### INSTRUCTIONS TO FOLLOW
Among the entries below, find the line with "bookkeeping invariant to", then quote it and each following line up to and including the line with "Definition emit (code", and nothing else.

(Collected data)
%%

(* ===== verification/CfgReturn.v ===== *)
(** * Leaving a function: what is released in the end

    The [return] statement's own retain ([lowering_stmt.py]), the flags'
    initialization ([lowering_epilogue.py]), and the theorems that join the
    bookkeeping invariant to the execution of the emitted code. *)

From S2P Require Import Prelude MpyTypes Ir CfgState UnionStorage CfgRefcount CfgOwnership CfgEpilogue CfgMerge CfgInvariant.

Section lowering.
Context {cb : Callbacks}.

Definition emit (code : list Instruction) : C unit := modify (fun s =>
  set_lw (mkLowering (lw_temp_id (lw s)) (lw_label_id (lw s)) (lw_uid (lw s)) (lw_emitted (lw s) ++ code)) s).

Definition operand_type (op : Operand) : option Ty :=
  match op with
  | OTemp t => Some (temp_type t)
  | OConst t _ => Some t
  | OVar v => Some (v_type v)
  | OFunctionRef _ => None
  end.

(** [_incref_aliasing_return]; [aliasing] is [_is_aliasing_expr]'s answer. *)
Definition incref_aliasing_return (aliasing : bool) (value : option Operand) (force wrap_fresh : bool)
    : C (option Operand) :=
  match value with
  | None => ret None
  | Some op =>
      if negb aliasing then ret value else
      let* fresh := is_fresh_temp op in
      if fresh then ret value else
      let* live := has_live_entry value in
      if force || negb live then
        match operand_type op with
        | None => raise (AssertionError "value has no type")
        | Some t =>
            let* code := incref_instructions t op in
            emit code ;;;
            if wrap_fresh && is_rc t then
              let* tmp := new_temp t in
              emit [Assign (OTemp tmp) op] ;;;
              fresh_temp tmp t ;;;
              ret (Some (OTemp tmp))
            else ret value
        end
      else ret value
  end.

(** [snap.bindings[name] = binding]: the loop's snapshot is updated in place. *)
Definition update_snapshot (name : string) (b : Binding) (snap : Snapshot) : Snapshot :=
  mkSnapshot (dict_set name b (snap_bindings snap)) (snap_stack_depth snap) (snap_results snap)
    (snap_narrowed snap) (snap_live snap) (snap_entry_cancelled snap) (snap_entry_flag snap)
    (snap_entry_objects snap).

(** The promotions of [_lower_loop_body_with_ownership_retry], between its two attempts. *)
Definition promote_one (acc : list Instruction * Snapshot) (name : string) : C (list Instruction * Snapshot) :=
  let* code := promote_borrowed_for_loop name in
  let* binding := binding_of name in
  match binding with
  | Some b => ret (acc.1 ++ code, update_snapshot name b acc.2)
  | None => raise (KeyError name)
  end.

Definition promote_all (names : list string) (loop_snapshot : Snapshot) : C (list Instruction * Snapshot) :=
  mfold promote_one names ([], loop_snapshot).

(** Run before anything else in the function: [defer] flags start false,
    cancel flags true. *)
Definition flag_inits (defer_flags cancel : list Variable_) : list Instruction :=
  map (fun f => Assign (OVar f) (OConst (v_type f) (CBool false))) defer_flags
  ++ map (fun f => Assign (OVar f) (OConst (v_type f) (CBool true))) cancel.
End lowering.
Lemma resolve_chain_node : forall fuel c st, base_ranks rank st -> rank c < fuel ->
  exists st' l, resolve_chain fuel (Some c) st = (Ok tt, st') /\
    chain st' c l /\ all_resolved st' l /\ length l <= S (rank c) /\
    forall d, cls_resolve (st d) = false -> cls_resolve (st' d) = false /\ cls_base (st' d) = cls_base (st d).
Proof.
  induction fuel as [|fuel IH]; intros c st Hw Hf; [lia|]. cbn [resolve_chain].
  destruct (resolve_node_ok c st Hw) as (st1 & E1 & Hw1 & Hc & Hkeep).
  rewrite (bind_ok _ _ _ _ _ E1). unfold parent. rewrite bind_bind, bind_get, bind_ret.
  destruct (next_chain_node (cls_base (st1 c))) as [b|] eqn:En.
  - pose proof (Hw1 c b Hc En) as Hlt.
    destruct (IH b st1 Hw1 ltac:(lia)) as (st2 & l & E2 & Hl & Hall & Hlen & Hkeep2).
    destruct (Hkeep2 c Hc) as [Hres Hbase]. exists st2, (c :: l). split_and!; [done| | |simpl; lia|].
    + apply chain_step with b; [by rewrite Hbase|done].
    + by constructor.
    + intros d Hd. destruct (Hkeep d Hd) as [H1 H2]. destruct (Hkeep2 d H1) as [H3 H4]. split; [done|congruence].
  - exists st1, [c]. split_and!; [by destruct fuel|by apply chain_root|by repeat constructor|simpl; lia|done].
Qed.

(** Resolving a chain terminates and leaves the class with a finite chain
    of resolved ancestors, which is what the walks above need; the fuel they
    need is the class's rank. *)
Theorem resolve_chain_resolves fuel c st : base_ranks rank st -> rank c < fuel ->
  exists st' l, resolve_chain fuel (Some c) st = (Ok tt, st') /\
    chain st' c l /\ all_resolved st' l /\ length l <= fuel.
Proof.
  intros Hw Hf. destruct (resolve_chain_node fuel c st Hw Hf) as (st' & l & ? & ? & ? & ? & _).
  exists st', l. split_and!; [done|done|done|lia].
Qed.

End resolving.

(** ** A hierarchy: [IUnknown] with [release], [IShape] adding [area] and
    implementing nothing, [Circle] overriding both *)

Module sample.

Definition fn (cls stem : string) (stub : bool) : Fn := mkFn (cls +:+ "." +:+ stem) stem true stub false.
Definition named (f : Fn) : string * Name := (fn_stem f, mkName (MFunction f) false).
Definition cls (base : option BaseRef) (fields : list string) (fns : list Fn) : ClassNode :=
  mkClass base (map named fns) (map MFunction fns) fields false.

Definition unknown := cls None ["refs"] [fn "IUnknown" "release" false].
Definition shape := cls (Some (BaseClass 0)) [] [fn "IShape" "area" true].
Definition circle := cls (Some (BaseSpecialization 1 ["f64"])) ["radius"]
  [fn "Circle" "area" false; fn "Circle" "release" false].

Definition st : Classes := fun c => match c with 0 => unknown | 1 => shape | _ => circle end.

(** Before anything is resolved only the bases and the [resolve] closures are
    there; resolving a class fills in its members. *)
Definition unresolved : Classes := fun c => mkClass (cls_base (st c)) [] [] [] true.

#[export] Instance resolve_class : ResolveClass := {
  run_resolve_class c st' := Ok (fun d => if decide (d = c) then st c else st' d);
  run_resolve_fn _ st' := Ok st';
}.

#[export] Instance resolve_laws : ResolveLaws id.
Proof.
  assert (Hst : forall c, cls_resolve (st c) = false) by by intros [|[|c]].
  split; simpl.
  - eauto.
  - intros c st1 st' [= <-]. by case_decide.
  - intros c st1 st' d Hc [= <-] Hd. case_decide as Ed; [congruence|done].
  - intros c st1 st' [= <-] Hw d b. case_decide as Ed; [|apply Hw].
    intros _. destruct c as [|[|c]]; simpl; intros [= <-]; subst d; simpl; lia.
Qed.

Lemma shape_chain : chain st 1 [1; 0].
Proof. apply chain_step with 0; [done|]. by apply chain_root. Qed.

Lemma circle_chain : chain st 2 [2; 1; 0].
Proof. apply chain_step with 1; [done|]. apply shape_chain. Qed.

Lemma resolved : all_resolved st [2; 1; 0].
Proof. by repeat constructor. Qed.

Lemma names_unbroken n : unbroken st [2; 1; 0] n.
Proof.
  assert (Hall : forall c m, dict_get n (cls_names (st c)) = Some m -> name_broken m = false).
  { intros c m. unfold dict_get. destruct c as [|[|c]]; simpl; repeat case_decide; by intros [= <-]. }
  intros c m _. apply Hall.
Qed.

Lemma methods_resolved : functions_resolved st [2; 1; 0].
Proof.
  intros n o f b. simpl. unfold dict_get. simpl. repeat case_decide; by intros [= <- <-].
Qed.

End sample.

#[local] Existing Instances sample.resolve_class sample.resolve_laws.

Lemma virtual_slots_layout_witness :
  exists base extra, virtual_slots 3 1 sample.st = (Ok base, sample.st) /\
    virtual_slots 3 2 sample.st = (Ok (base ++ extra), sample.st) /\ base ++ extra <> [].
Proof.
  destruct (virtual_slots_layout sample.st 2 1 [2] [1; 0] 3 sample.circle_chain sample.shape_chain sample.resolved
    ltac:(repeat constructor; set_solver) ltac:(simpl; lia)) as (base & extra & E1 & E2 & _).
  exists base, extra. split_and!; [done|done|]. intros E0. rewrite E0 in E2. by vm_compute in E2.
Defined.

Lemma lookup_is_nearest_witness :
  chain_lookup 3 (Some 2) "refs" sample.st = (Ok None, sample.st) /\
  exists o, field_owner 3 (Some 2) "release" sample.st = (Ok o, sample.st).
Proof.
  destruct (lookup_is_nearest sample.st 2 [2; 1; 0] "release" 3 sample.circle_chain sample.resolved
    ltac:(simpl; lia) (sample.names_unbroken _)) as (r & E1 & E2 & _).
  split; [reflexivity|]. by exists (fst <$> r).
Defined.

Lemma virtual_dispatch_witness :
  exists table, emit_interface_vtable_instance 3 2 sample.st = (Ok table, sample.st) /\
    table = Some [("release", "Circle.release"); ("area", "Circle.area")].
Proof.
  destruct (virtual_dispatch sample.st 2 1 [2] [1; 0] 3 _ sample.circle_chain sample.shape_chain sample.resolved
    sample.names_unbroken sample.methods_resolved ltac:(simpl; lia) eq_refl) as (table & E0 & _).
  exists table. split; [done|]. by vm_compute in E0; injection E0 as <-.
Defined.
Lemma in_heap_remove {T} (h : gmap nat T) rc cs l x :
  map_to_list h ≡ₚ in_heap rc ((l, x) :: cs) -> map_to_list (heap_free rc l h) ≡ₚ in_heap rc cs.
Proof.
  destruct rc; simpl; [done|]. intros Hp. apply (Permutation_cons_inv (a:=(l, x))). rewrite <- Hp.
  apply map_to_list_delete. apply elem_of_map_to_list. rewrite Hp. left.
Qed.

Lemma fresh_none {T} (h : gmap nat T) : h !! fresh (dom h) = None.
Proof. apply not_elem_of_dom, is_fresh. Qed.

(** The cells around position [i]. *)
Lemma cells_around {T} (f : cell -> T) (cells : list cell) i c : cells !! i = Some c ->
  map f cells ≡ₚ f c :: map f (take i cells ++ drop (S i) cells).
Proof.
  intros Hc. rewrite <- (take_drop_middle cells i c Hc) at 1. rewrite !map_app. simpl.
  symmetry. apply Permutation_middle.
Qed.

Lemma cells_update {T} (f : cell -> T) (cells : list cell) i c : i < length cells ->
  map f (<[i:=c]> cells) ≡ₚ f c :: map f (take i cells ++ drop (S i) cells).
Proof.
  intros Hi. rewrite (cells_around f (<[i:=c]> cells) i c) by by rewrite list_lookup_insert_eq.
  by rewrite take_insert_ge, drop_insert_lt by lia.
Qed.

(** *** Sums of references *)

Lemma sum_refs_app {T} (f : T -> gmultiset nat) l1 l2 : sum_refs f (l1 ++ l2) = sum_refs f l1 ⊎ sum_refs f l2.
Proof. induction l1 as [|x l1 IH]; simpl; [multiset_solver|]. rewrite IH. multiset_solver. Qed.

Lemma sum_refs_perm {T} (f : T -> gmultiset nat) l1 l2 : l1 ≡ₚ l2 -> sum_refs f l1 = sum_refs f l2.
Proof. induction 1; simpl; [done|congruence|multiset_solver|congruence]. Qed.
Lemma wrap_arith_exec k s a b : let t := scalar_c_type s in
  in_range t a = true -> in_range t b = true ->
  exec (operands t a b) (emit_wrap_arith (arith_symbol k) (Int s)) =
    if product_undefined Wrap k t a b then None else Some (Plain (wrap t (exact k a b))).
Proof.
  intros t Ha Hb. unfold emit_wrap_arith. pose proof (signed_to_unsigned_spec s) as Hu. fold t in Hu |- *.
  clearbody t. destruct (signed_to_unsigned s) as [u|].
  - destruct Hu as (Hs & Eu & _). rewrite Eu, <- product_undefined_unsigned.
    pose proof (unsigned_arith k t (wrap (unsigned_of t) a) (wrap (unsigned_of t) b) (wrap_range _ _) (wrap_range _ _)) as Hk.
    assert (Ew : forall z, wrap (unsigned_of t) z = wrap (unsigned_of t) (exact k (wrap (unsigned_of t) a) (wrap (unsigned_of t) b)) ->
      wrap t (wrap t z) = wrap t (exact k a b)).
    { intros z Hz. rewrite wrap_wrap_same, <- (wrap_wrap t (unsigned_of t) z), Hz, wrap_wrap by done.
      by apply wrap_exact. }
    revert Hk. generalize (product_undefined Wrap k (unsigned_of t) (wrap (unsigned_of t) a) (wrap (unsigned_of t) b)).
    intros p Hk. destruct k; simpl in *; rewrite common_same; destruct (fits _ _) as [z|]; simpl in *;
      (try by rewrite Hk); destruct Hk as [-> Hz]; by rewrite (Ew z Hz).
  - destruct Hu as [Hs _].
    assert (Et : t = unsigned_of t) by (destruct t; simpl in *; by subst).
    pose proof (unsigned_arith k t a b) as Hk. simpl in Hk. rewrite <- Et in Hk.
    specialize (Hk Ha Hb). clear Et. revert Hk. generalize (product_undefined Wrap k t a b).
    intros p Hk. destruct k; simpl in *; rewrite common_same; destruct (fits _ _) as [z|]; simpl in *;
      (try by rewrite Hk); destruct Hk as [-> Hz]; by rewrite Hz.
Qed.
Fixpoint fill_offsets (n bits : nat) (count offs : list Z) : result abort (list Z) :=
  match n with
  | O => Ok offs
  | S n =>
      let? prev_offs := unwrap "bits <= MAX_BITS" (list_getitem bits offs) in
      let? prev_count := unwrap "bits <= MAX_BITS" (list_getitem bits count) in
      let? offs := unwrap "bits+1 <= MAX_BITS" (list_setitem (bits + 1) (u16 (prev_offs + prev_count)) offs) in
      fill_offsets n (S bits) count offs
  end.

Fixpoint sum_counts (n bits : nat) (count : list Z) (total_used : nat) : result abort nat :=
  match n with
  | O => Ok total_used
  | S n =>
      let? c := unwrap "b2 <= MAX_BITS" (list_getitem bits count) in
      sum_counts n (S bits) count (total_used + Z.to_nat c)
  end.

(** The counting sort, from symbol [sym] on. *)
Fixpoint place_symbols (code_lengths : list Z) (sym : nat) (offs symbols : list Z) : result abort (list Z) :=
  match code_lengths with
  | [] => Ok symbols
  | len :: rest =>
      if 0 <? len then
        let? slot := unwrap "len_idx <= MAX_BITS" (list_getitem (Z.to_nat len) offs) in
        let? s := panic_u16 "bounded by n, cannot overflow" (Z.of_nat sym) in
        let? symbols := unwrap "slot < total_used by construction" (list_setitem (Z.to_nat slot) s symbols) in
        let? offs := unwrap "len_idx <= MAX_BITS" (list_setitem (Z.to_nat len) (u16 (slot + 1)) offs) in
        place_symbols rest (S sym) offs symbols
      else place_symbols rest (S sym) offs symbols
  end.

Definition new_decoder (code_lengths : list Z) : H HuffmanDecoder :=
  let?! count := count_per_length code_lengths in
  let? offs := fill_offsets (Z.to_nat MAX_BITS - 1) 1 count (replicate TABLE_SIZE 0) in
  let? total_used := sum_counts (Z.to_nat MAX_BITS) 1 count 0 in
  let? symbols := place_symbols code_lengths 0 offs (replicate total_used 0) in
  Ok (Ok (mkDecoder count symbols)).

(** The loop of [decode], [n] iterations from [bits] on. *)
Fixpoint decode_from (dec : HuffmanDecoder) (n bits : nat) (code first index : Z) : R (result HuffmanError Z) :=
  match n with
  | O => ret (Err NoSymbolMatched)
  | S n =>
      let* b := read_bits 1 in
      match b with
      | Err _ => ret (Err UnexpectedEndOfStream)
      | Ok bit =>
          let code := Z.lor code bit in
          let* cnt := lift (unwrap "bits <= MAX_BITS" (list_getitem bits (dec_count dec))) in
          let* offset := lift (panic_u32 "code >= first always holds within a validated table" (code - first)) in
          if offset <? cnt then
            let idx := (Z.to_nat index + Z.to_nat offset)%nat in
            let* sym := lift (unwrap "idx within symbols bounds by construction" (list_getitem idx (dec_symbols dec))) in
            ret (Ok sym)
          else
            decode_from dec n (S bits) (u32 (Z.shiftl code 1)) (u32 (Z.shiftl (u32 (first + cnt)) 1)) (u32 (index + cnt))
      end
  end.

Definition decode (dec : HuffmanDecoder) : R (result HuffmanError Z) :=
  decode_from dec (Z.to_nat MAX_BITS) 1 0 0 0.

(** ** The reference definitions *)

(** The number of symbols of code length [l], for [l > 0]. *)
Fixpoint cnt (lens : list Z) (l : nat) : Z :=
  match lens with
  | [] => 0
  | x :: lens => Z.b2z ((0 <? x) && (x =? Z.of_nat l)) + cnt lens l
  end.

(** The first code of length [l], and how many shorter codes there are. *)
Fixpoint first_of (lens : list Z) (l : nat) : Z :=
  match l with O => 0 | S l => 2 * (first_of lens l + cnt lens l) end.

Fixpoint offset_of (lens : list Z) (l : nat) : Z :=
  match l with O => 0 | S l => offset_of lens l + cnt lens l end.

(** The code of symbol [s]. *)
Definition code_of (lens : list Z) (s : nat) (len : Z) : Z :=
  first_of lens (Z.to_nat len) + cnt (take s lens) (Z.to_nat len).

Definition length_ok (x : Z) : Prop := 0 <= x <= 15.

(** Codes of every length fit. *)
Record valid_lengths (lens : list Z) : Prop := {
  vl_alphabet : Z.of_nat (length lens) < 2 ^ 16;
  vl_lengths : Forall length_ok lens;
  vl_fits : forall l, (l <= 15)%nat -> first_of lens l + cnt lens l <= 2 ^ Z.of_nat l;
}.

(** ** Tables *)

(** A per-length table holding [f]. *)
Definition table (f : nat -> Z) : list Z := map f (seq 0 TABLE_SIZE).

Lemma table_lookup f l : (l <= 15)%nat -> table f !! l = Some (f l).
Proof.
  intros Hl. unfold table. rewrite list_lookup_fmap, lookup_seq_lt by (unfold TABLE_SIZE; lia). done.
Qed.

Lemma table_insert f l v : <[l:=v]> (table f) = table (fun k => if decide (k = l) then v else f k).
Proof.
  apply list_eq. intros i. unfold table. destruct (decide (i < 16)%nat) as [Hi|Hi].
  - destruct (decide (i = l)) as [->|Hne].
    + rewrite list_lookup_insert_eq by (by rewrite length_map, length_seq).
      rewrite list_lookup_fmap, lookup_seq_lt by done. simpl. by rewrite decide_True.
    + rewrite list_lookup_insert_ne, !list_lookup_fmap, !lookup_seq_lt by done. simpl. by rewrite decide_False.
  - rewrite !lookup_ge_None_2; [done| |]; rewrite ?length_insert, length_map, length_seq; unfold TABLE_SIZE; lia.
Qed.

Lemma table_ext f g : (forall l, (l <= 15)%nat -> f l = g l) -> table f = table g.
Proof. intros Hfg. apply map_ext_in. intros l [_ Hl]%in_seq. apply Hfg. unfold TABLE_SIZE in Hl. lia. Qed.

Lemma table_zero : replicate TABLE_SIZE 0 = table (fun _ => 0).
Proof. done. Qed.

Lemma table_get f l msg : (l <= 15)%nat -> unwrap msg (list_getitem l (table f)) = Ok (f l).
Proof. intros Hl. by apply getitem_ok, table_lookup. Qed.

Lemma table_set f l v msg : (l <= 15)%nat ->
  unwrap msg (list_setitem l v (table f)) = Ok (table (fun k => if decide (k = l) then v else f k)).
Proof. intros Hl. rewrite setitem_ok by (unfold table; rewrite length_map, length_seq; unfold TABLE_SIZE; lia). by rewrite table_insert. Qed.

(** ** Counting *)

Lemma cnt_app l1 l2 l : cnt (l1 ++ l2) l = cnt l1 l + cnt l2 l.
Proof. induction l1 as [|x l1 IH]; [done|]. cbn [app cnt]. rewrite IH. lia. Qed.

Lemma cnt_range lens l : 0 <= cnt lens l <= Z.of_nat (length lens).
Proof. induction lens as [|x lens IH]; cbn [cnt length]; [lia|]. destruct (_ && _); simpl Z.b2z; lia. Qed.

Lemma cnt_zero lens : cnt lens 0 = 0.
Proof.
  induction lens as [|x lens IH]; [done|]. cbn [cnt]. rewrite IH.
  destruct (Z.ltb_spec 0 x), (Z.eqb_spec x (Z.of_nat 0)); simpl; lia.
Qed.

Lemma cnt_hit x l : 0 < x -> x = Z.of_nat l -> Z.b2z ((0 <? x) && (x =? Z.of_nat l)) = 1.
Proof. intros Hx Hl. by rewrite (proj2 (Z.ltb_lt _ _) Hx), (proj2 (Z.eqb_eq _ _) Hl). Qed.

Lemma cnt_miss x l : ~ (0 < x /\ x = Z.of_nat l) -> Z.b2z ((0 <? x) && (x =? Z.of_nat l)) = 0.
Proof. intros Hn. destruct (Z.ltb_spec 0 x), (Z.eqb_spec x (Z.of_nat l)); simpl; lia. Qed.

Lemma cnt_singleton x l : cnt [x] l = Z.b2z ((0 <? x) && (x =? Z.of_nat l)).
Proof. cbn [cnt]. lia. Qed.

(** A symbol of length [l] is one more than those before it. *)
Lemma cnt_take_lt lens s x : lens !! s = Some x -> 0 < x -> cnt (take s lens) (Z.to_nat x) < cnt lens (Z.to_nat x).
Proof.
  intros Hs Hx. rewrite <- (take_drop_middle lens s x Hs) at 2.
  rewrite cnt_app. cbn [cnt]. rewrite cnt_hit by lia. pose proof (cnt_range (drop (S s) lens) (Z.to_nat x)). lia.
Qed.

Lemma cnt_take_S lens s x l : lens !! s = Some x ->
  cnt (take (S s) lens) l = cnt (take s lens) l + Z.b2z ((0 <? x) && (x =? Z.of_nat l)).
Proof. intros Hs. by rewrite (take_S_r _ _ x Hs), cnt_app, cnt_singleton. Qed.

Lemma cnt_take_le lens s l : cnt (take s lens) l <= cnt lens l.
Proof. rewrite <- (take_drop s lens) at 2. rewrite cnt_app. pose proof (cnt_range (drop s lens) l). lia. Qed.

Lemma cnt_take_mono lens s t l : (s <= t)%nat -> cnt (take s lens) l <= cnt (take t lens) l.
Proof. intros Hst. rewrite <- (Nat.min_l s t Hst), <- take_take. apply cnt_take_le. Qed.

Lemma first_of_nonneg lens l : 0 <= first_of lens l.
Proof. induction l as [|l IH]; [done|]. cbn [first_of]. pose proof (cnt_range lens l). lia. Qed.

(** Codes of length [m] start after every prefix used at length [l < m]. *)
Lemma first_of_skip lens l d : 2 ^ Z.of_nat (S d) * (first_of lens l + cnt lens l) <= first_of lens (l + S d).
Proof.
  induction d as [|d IH]; [rewrite Nat.add_1_r; cbn [first_of]; change (2 ^ Z.of_nat 1) with 2; lia|].
  rewrite (pow2_S (S d)), <- Z.mul_assoc. replace (l + S (S d))%nat with (S (l + S d)) by lia.
  pose proof (cnt_range lens (l + S d)). cbn [first_of]. lia.
Qed.

Lemma offset_of_S lens l : offset_of lens (S l) = offset_of lens l + cnt lens l.
Proof. done. Qed.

%%

### SOLUTION TO THIS PROBLEM
    bookkeeping invariant to the execution of the emitted code. *)

From S2P Require Import Prelude MpyTypes Ir CfgState UnionStorage CfgRefcount CfgOwnership CfgEpilogue CfgMerge CfgInvariant.

Section lowering.
Context {cb : Callbacks}.

Definition emit (code : list Instruction) : C unit := modify (fun s =>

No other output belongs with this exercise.